◆ **Exercise input**
....

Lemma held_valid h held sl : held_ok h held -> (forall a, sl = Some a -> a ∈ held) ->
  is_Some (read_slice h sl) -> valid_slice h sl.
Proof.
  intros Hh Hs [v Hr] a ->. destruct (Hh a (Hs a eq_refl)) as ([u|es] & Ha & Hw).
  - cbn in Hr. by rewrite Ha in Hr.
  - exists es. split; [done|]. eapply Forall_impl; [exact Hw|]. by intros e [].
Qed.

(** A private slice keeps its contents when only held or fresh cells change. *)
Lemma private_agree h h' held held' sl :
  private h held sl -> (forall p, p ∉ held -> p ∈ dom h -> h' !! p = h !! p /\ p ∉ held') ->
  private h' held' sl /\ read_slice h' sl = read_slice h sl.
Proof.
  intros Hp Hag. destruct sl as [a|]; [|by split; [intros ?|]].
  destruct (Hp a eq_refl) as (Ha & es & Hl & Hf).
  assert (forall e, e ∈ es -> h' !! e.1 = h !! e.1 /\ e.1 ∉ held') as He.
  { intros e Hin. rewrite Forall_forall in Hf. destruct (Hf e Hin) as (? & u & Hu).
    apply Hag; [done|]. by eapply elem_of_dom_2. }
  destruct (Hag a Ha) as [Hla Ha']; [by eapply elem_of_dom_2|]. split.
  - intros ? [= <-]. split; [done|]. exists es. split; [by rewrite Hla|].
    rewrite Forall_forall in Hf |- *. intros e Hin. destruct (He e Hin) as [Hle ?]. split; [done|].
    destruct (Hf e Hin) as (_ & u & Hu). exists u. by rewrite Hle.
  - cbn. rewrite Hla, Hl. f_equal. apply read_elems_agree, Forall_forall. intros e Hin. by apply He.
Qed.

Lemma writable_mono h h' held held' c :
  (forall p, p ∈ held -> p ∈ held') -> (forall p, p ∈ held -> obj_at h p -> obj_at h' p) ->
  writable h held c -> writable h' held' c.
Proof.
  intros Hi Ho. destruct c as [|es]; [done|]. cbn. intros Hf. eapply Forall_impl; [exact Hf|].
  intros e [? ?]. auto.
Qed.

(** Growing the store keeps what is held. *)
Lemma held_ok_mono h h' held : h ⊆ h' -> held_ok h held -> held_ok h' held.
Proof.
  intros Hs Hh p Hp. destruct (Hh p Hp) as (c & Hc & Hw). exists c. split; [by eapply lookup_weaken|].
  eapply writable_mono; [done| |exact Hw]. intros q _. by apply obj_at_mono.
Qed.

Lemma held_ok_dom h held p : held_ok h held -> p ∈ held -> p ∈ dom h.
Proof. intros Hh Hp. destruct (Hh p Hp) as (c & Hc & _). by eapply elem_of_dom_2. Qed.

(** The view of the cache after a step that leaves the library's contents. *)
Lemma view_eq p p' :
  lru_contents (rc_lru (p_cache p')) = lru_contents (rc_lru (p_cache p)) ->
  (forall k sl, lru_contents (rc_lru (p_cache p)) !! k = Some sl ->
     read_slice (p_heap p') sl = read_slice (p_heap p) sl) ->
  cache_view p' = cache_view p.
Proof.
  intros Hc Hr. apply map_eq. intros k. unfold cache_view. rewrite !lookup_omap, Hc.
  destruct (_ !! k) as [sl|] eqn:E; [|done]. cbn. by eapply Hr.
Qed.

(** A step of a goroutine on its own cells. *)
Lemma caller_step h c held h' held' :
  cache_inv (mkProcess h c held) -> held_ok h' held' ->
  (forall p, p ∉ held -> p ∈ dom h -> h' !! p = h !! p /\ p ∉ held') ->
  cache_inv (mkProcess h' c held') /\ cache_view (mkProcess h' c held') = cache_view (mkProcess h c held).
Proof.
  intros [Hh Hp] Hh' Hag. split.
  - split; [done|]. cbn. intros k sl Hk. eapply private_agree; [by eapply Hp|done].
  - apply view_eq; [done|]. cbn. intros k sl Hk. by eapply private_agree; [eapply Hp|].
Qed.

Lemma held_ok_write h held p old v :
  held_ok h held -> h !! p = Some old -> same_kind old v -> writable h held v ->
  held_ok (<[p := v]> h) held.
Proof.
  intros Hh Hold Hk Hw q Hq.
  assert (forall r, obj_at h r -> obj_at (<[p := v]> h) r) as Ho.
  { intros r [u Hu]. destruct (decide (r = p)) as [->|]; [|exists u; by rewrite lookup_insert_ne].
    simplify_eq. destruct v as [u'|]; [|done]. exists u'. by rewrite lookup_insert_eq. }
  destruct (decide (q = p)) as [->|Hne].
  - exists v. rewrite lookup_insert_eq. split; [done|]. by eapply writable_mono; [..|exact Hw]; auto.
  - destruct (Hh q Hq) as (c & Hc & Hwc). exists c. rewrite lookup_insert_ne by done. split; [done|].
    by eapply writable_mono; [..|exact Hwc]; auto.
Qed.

....

◆ **Exercise aim**
In the data above, find the line that contains "destruct (Hf e Hin) as (_", then reproduce exactly every line from the first line through that line.

◆ **Response area**
Lemma held_valid h held sl : held_ok h held -> (forall a, sl = Some a -> a ∈ held) ->
  is_Some (read_slice h sl) -> valid_slice h sl.
Proof.
  intros Hh Hs [v Hr] a ->. destruct (Hh a (Hs a eq_refl)) as ([u|es] & Ha & Hw).
  - cbn in Hr. by rewrite Ha in Hr.
  - exists es. split; [done|]. eapply Forall_impl; [exact Hw|]. by intros e [].
Qed.

(** A private slice keeps its contents when only held or fresh cells change. *)
Lemma private_agree h h' held held' sl :
  private h held sl -> (forall p, p ∉ held -> p ∈ dom h -> h' !! p = h !! p /\ p ∉ held') ->
  private h' held' sl /\ read_slice h' sl = read_slice h sl.
Proof.
  intros Hp Hag. destruct sl as [a|]; [|by split; [intros ?|]].
  destruct (Hp a eq_refl) as (Ha & es & Hl & Hf).
  assert (forall e, e ∈ es -> h' !! e.1 = h !! e.1 /\ e.1 ∉ held') as He.
  { intros e Hin. rewrite Forall_forall in Hf. destruct (Hf e Hin) as (? & u & Hu).
    apply Hag; [done|]. by eapply elem_of_dom_2. }
  destruct (Hag a Ha) as [Hla Ha']; [by eapply elem_of_dom_2|]. split.
  - intros ? [= <-]. split; [done|]. exists es. split; [by rewrite Hla|].
    rewrite Forall_forall in Hf |- *. intros e Hin. destruct (He e Hin) as [Hle ?]. split; [done|].
    destruct (Hf e Hin) as (_ & u & Hu). exists u. by rewrite Hle.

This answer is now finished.